**What is being asked:** Your job with the data below: print everything from the line that holds "represents m' (<[k" down to the line that holds "- by rewrite lookup_delete_eq.", ends included, exactly, and nothing else.

**Input material:**
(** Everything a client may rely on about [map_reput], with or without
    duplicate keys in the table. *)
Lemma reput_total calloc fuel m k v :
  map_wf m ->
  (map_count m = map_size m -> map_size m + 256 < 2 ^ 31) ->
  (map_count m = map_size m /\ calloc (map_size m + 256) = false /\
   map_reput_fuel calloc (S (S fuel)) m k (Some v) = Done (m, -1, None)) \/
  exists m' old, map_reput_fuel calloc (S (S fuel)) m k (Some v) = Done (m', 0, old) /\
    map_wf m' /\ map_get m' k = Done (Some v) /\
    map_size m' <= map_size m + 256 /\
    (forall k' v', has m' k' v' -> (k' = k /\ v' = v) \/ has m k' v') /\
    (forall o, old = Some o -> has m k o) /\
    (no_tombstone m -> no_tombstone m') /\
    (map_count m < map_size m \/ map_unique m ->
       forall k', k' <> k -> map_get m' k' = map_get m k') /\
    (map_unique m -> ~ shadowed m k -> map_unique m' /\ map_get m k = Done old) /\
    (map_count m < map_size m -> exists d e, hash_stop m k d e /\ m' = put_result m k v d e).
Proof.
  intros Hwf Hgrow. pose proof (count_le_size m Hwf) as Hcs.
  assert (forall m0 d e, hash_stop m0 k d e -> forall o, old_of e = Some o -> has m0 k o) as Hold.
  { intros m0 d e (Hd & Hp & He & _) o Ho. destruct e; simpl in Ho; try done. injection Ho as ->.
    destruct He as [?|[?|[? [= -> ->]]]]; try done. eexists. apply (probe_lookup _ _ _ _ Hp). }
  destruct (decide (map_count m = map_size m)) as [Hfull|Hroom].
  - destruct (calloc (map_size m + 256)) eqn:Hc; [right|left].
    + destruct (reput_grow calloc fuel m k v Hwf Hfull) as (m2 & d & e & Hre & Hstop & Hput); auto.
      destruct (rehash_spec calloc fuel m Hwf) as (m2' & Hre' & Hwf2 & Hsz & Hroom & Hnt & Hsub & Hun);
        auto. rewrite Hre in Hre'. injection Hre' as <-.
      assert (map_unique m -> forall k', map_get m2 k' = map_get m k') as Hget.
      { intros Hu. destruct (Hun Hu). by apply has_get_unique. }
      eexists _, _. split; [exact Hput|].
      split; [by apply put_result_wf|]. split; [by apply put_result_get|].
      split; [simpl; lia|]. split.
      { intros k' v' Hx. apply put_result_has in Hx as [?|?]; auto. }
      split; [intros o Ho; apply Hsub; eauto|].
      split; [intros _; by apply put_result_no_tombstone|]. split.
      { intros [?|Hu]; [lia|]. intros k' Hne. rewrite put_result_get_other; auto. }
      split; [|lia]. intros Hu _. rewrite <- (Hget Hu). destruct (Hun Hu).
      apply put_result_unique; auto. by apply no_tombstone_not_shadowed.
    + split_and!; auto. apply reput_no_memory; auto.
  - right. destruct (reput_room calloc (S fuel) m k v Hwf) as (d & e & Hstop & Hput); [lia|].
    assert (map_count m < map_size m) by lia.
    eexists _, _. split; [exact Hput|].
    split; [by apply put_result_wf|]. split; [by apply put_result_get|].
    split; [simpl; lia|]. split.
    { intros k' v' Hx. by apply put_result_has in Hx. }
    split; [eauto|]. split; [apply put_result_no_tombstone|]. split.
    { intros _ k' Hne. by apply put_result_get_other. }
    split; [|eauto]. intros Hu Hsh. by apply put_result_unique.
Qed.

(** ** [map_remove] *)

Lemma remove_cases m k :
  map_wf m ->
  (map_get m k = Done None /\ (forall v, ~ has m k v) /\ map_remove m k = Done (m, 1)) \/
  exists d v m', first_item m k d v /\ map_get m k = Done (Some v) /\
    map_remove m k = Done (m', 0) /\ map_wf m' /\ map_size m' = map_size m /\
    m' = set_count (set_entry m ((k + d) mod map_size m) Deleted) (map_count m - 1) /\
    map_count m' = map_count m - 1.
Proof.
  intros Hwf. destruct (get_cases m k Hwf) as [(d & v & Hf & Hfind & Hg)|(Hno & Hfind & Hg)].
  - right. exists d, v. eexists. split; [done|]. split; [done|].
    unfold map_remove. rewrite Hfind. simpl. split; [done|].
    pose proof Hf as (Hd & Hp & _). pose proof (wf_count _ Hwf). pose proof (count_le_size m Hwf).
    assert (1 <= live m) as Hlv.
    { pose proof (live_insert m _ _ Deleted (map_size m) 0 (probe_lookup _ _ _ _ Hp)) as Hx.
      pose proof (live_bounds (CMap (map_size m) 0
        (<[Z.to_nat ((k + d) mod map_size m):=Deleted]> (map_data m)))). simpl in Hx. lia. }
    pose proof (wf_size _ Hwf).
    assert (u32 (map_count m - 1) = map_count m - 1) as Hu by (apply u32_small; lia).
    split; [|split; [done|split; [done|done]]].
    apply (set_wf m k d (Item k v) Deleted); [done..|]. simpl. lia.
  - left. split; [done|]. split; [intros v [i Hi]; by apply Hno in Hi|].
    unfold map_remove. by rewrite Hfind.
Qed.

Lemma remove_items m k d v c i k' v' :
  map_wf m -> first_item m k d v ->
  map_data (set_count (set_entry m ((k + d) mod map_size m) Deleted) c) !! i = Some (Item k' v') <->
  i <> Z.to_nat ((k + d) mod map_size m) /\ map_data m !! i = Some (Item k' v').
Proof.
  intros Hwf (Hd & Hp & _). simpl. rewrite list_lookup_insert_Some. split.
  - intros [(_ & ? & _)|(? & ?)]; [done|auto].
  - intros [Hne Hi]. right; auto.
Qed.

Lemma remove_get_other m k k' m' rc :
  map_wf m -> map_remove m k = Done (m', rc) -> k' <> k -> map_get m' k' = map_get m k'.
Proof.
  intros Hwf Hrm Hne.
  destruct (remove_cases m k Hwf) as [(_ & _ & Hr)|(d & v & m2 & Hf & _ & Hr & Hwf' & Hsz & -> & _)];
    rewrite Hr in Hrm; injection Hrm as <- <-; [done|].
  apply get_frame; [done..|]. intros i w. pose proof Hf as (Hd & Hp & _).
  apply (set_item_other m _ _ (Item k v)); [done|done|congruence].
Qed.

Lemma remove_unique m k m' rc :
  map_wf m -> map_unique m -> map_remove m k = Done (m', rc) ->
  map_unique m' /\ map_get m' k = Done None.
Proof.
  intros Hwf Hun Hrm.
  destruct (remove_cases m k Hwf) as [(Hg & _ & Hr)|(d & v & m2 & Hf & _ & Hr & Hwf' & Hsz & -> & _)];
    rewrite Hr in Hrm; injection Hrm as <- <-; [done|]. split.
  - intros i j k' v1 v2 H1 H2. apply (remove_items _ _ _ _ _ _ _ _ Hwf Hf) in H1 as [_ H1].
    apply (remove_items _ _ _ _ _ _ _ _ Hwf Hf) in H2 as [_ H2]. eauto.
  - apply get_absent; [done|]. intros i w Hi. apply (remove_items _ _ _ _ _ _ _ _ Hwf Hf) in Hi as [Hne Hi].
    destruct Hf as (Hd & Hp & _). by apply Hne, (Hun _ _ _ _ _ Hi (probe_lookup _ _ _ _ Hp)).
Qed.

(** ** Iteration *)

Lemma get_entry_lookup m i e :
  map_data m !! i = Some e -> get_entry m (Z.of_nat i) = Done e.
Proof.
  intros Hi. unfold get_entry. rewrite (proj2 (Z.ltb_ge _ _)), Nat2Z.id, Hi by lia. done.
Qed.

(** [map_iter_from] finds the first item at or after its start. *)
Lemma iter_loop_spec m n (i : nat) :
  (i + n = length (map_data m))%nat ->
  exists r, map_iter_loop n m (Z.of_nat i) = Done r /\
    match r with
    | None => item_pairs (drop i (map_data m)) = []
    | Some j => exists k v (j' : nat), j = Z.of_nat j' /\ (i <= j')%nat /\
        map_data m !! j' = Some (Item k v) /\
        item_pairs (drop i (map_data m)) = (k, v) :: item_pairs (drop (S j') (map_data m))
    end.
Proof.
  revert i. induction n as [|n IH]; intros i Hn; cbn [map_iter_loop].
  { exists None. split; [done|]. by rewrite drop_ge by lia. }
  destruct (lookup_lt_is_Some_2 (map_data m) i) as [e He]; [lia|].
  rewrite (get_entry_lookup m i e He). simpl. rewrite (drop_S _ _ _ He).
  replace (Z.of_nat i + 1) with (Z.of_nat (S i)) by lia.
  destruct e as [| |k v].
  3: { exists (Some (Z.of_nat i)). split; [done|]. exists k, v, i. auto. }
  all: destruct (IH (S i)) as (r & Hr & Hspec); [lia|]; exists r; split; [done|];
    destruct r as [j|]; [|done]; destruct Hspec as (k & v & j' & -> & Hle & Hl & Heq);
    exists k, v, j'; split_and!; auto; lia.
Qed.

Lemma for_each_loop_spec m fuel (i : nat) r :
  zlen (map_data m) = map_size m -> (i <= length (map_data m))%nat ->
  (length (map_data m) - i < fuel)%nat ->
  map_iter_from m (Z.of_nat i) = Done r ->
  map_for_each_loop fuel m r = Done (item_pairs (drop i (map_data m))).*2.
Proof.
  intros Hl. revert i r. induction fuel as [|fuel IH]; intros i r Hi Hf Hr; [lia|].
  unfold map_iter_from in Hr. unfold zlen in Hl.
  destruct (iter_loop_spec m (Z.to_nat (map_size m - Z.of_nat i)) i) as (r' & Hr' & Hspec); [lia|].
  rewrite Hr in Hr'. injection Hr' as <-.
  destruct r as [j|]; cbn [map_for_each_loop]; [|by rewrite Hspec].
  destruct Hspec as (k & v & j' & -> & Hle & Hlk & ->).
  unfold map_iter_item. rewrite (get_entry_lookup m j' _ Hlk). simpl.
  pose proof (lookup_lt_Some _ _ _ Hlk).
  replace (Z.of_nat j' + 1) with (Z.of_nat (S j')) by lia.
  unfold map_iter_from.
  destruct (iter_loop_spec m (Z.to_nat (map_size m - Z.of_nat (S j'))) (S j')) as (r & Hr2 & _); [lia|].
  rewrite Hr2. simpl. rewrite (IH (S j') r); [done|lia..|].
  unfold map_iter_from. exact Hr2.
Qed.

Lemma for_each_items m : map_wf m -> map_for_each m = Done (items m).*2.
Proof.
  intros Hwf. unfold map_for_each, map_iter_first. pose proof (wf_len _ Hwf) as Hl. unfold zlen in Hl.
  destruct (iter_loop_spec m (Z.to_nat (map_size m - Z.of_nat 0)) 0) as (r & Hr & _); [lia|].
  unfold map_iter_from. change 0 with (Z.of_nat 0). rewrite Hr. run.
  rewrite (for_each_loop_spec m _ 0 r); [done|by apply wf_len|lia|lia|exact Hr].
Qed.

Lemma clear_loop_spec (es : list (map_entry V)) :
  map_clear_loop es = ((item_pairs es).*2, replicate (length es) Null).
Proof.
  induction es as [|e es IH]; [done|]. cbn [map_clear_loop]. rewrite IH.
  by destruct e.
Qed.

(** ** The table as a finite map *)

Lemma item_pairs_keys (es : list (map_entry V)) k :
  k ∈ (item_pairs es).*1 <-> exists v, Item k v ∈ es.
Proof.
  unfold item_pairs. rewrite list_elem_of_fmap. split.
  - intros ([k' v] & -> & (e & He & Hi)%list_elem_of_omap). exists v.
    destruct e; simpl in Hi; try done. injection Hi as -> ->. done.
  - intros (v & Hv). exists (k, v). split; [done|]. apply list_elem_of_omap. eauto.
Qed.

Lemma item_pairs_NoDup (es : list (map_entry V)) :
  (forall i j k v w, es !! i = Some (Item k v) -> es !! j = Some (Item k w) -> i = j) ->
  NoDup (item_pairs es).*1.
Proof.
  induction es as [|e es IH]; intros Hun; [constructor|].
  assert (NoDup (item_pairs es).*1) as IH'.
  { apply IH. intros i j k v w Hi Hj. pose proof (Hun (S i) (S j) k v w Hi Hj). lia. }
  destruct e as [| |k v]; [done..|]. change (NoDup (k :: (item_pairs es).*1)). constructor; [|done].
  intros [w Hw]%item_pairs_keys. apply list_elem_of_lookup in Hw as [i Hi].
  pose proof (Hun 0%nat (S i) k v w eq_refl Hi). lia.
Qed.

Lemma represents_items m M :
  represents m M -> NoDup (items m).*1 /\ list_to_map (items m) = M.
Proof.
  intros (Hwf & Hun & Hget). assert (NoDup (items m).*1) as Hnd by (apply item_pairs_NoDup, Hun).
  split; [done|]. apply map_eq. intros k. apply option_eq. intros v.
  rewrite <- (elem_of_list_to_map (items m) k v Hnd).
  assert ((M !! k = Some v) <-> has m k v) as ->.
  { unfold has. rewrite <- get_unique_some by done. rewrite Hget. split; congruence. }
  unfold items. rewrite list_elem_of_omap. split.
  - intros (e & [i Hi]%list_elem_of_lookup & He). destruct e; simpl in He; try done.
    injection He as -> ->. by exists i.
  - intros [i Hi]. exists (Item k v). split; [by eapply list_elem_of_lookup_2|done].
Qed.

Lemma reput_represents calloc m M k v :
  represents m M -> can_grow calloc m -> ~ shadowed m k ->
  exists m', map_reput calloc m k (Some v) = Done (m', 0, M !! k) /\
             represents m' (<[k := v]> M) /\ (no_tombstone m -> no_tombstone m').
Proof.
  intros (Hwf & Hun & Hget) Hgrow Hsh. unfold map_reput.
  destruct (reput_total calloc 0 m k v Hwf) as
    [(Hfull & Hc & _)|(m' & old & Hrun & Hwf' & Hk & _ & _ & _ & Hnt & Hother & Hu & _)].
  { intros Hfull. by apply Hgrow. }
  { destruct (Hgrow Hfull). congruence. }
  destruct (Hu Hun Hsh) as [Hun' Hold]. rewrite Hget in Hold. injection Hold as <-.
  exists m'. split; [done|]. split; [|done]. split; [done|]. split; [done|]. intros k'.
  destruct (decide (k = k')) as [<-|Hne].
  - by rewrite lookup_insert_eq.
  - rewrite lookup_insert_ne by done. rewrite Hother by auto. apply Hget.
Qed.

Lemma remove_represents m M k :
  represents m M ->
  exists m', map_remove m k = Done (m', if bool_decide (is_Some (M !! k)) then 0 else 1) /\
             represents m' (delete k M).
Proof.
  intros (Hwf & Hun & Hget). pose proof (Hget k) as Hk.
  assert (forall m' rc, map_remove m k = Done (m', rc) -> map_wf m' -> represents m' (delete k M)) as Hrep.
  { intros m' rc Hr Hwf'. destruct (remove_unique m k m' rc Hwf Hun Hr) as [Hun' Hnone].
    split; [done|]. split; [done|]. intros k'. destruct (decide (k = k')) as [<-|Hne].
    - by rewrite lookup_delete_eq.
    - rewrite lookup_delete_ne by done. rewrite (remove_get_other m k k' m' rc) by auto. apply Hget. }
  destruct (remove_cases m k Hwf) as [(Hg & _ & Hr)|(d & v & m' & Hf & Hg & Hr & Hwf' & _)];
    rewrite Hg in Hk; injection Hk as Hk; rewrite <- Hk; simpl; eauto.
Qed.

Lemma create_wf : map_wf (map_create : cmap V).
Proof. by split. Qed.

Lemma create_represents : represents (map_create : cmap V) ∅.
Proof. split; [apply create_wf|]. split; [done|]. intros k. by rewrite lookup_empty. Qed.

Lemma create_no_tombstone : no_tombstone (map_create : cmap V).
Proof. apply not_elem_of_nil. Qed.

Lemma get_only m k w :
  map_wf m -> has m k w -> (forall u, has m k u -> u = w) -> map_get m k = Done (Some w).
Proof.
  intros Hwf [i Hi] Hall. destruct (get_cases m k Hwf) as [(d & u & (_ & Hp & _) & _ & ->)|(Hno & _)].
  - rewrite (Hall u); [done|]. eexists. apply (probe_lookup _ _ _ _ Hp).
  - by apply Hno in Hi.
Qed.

**Result of the exercise:**
             represents m' (<[k := v]> M) /\ (no_tombstone m -> no_tombstone m').
Proof.
  intros (Hwf & Hun & Hget) Hgrow Hsh. unfold map_reput.
  destruct (reput_total calloc 0 m k v Hwf) as
    [(Hfull & Hc & _)|(m' & old & Hrun & Hwf' & Hk & _ & _ & _ & Hnt & Hother & Hu & _)].
  { intros Hfull. by apply Hgrow. }
  { destruct (Hgrow Hfull). congruence. }
  destruct (Hu Hun Hsh) as [Hun' Hold]. rewrite Hget in Hold. injection Hold as <-.
  exists m'. split; [done|]. split; [|done]. split; [done|]. split; [done|]. intros k'.
  destruct (decide (k = k')) as [<-|Hne].
  - by rewrite lookup_insert_eq.
  - rewrite lookup_insert_ne by done. rewrite Hother by auto. apply Hget.
Qed.

Lemma remove_represents m M k :
  represents m M ->
  exists m', map_remove m k = Done (m', if bool_decide (is_Some (M !! k)) then 0 else 1) /\
             represents m' (delete k M).
Proof.
  intros (Hwf & Hun & Hget). pose proof (Hget k) as Hk.
  assert (forall m' rc, map_remove m k = Done (m', rc) -> map_wf m' -> represents m' (delete k M)) as Hrep.
  { intros m' rc Hr Hwf'. destruct (remove_unique m k m' rc Hwf Hun Hr) as [Hun' Hnone].
    split; [done|]. split; [done|]. intros k'. destruct (decide (k = k')) as [<-|Hne].
    - by rewrite lookup_delete_eq.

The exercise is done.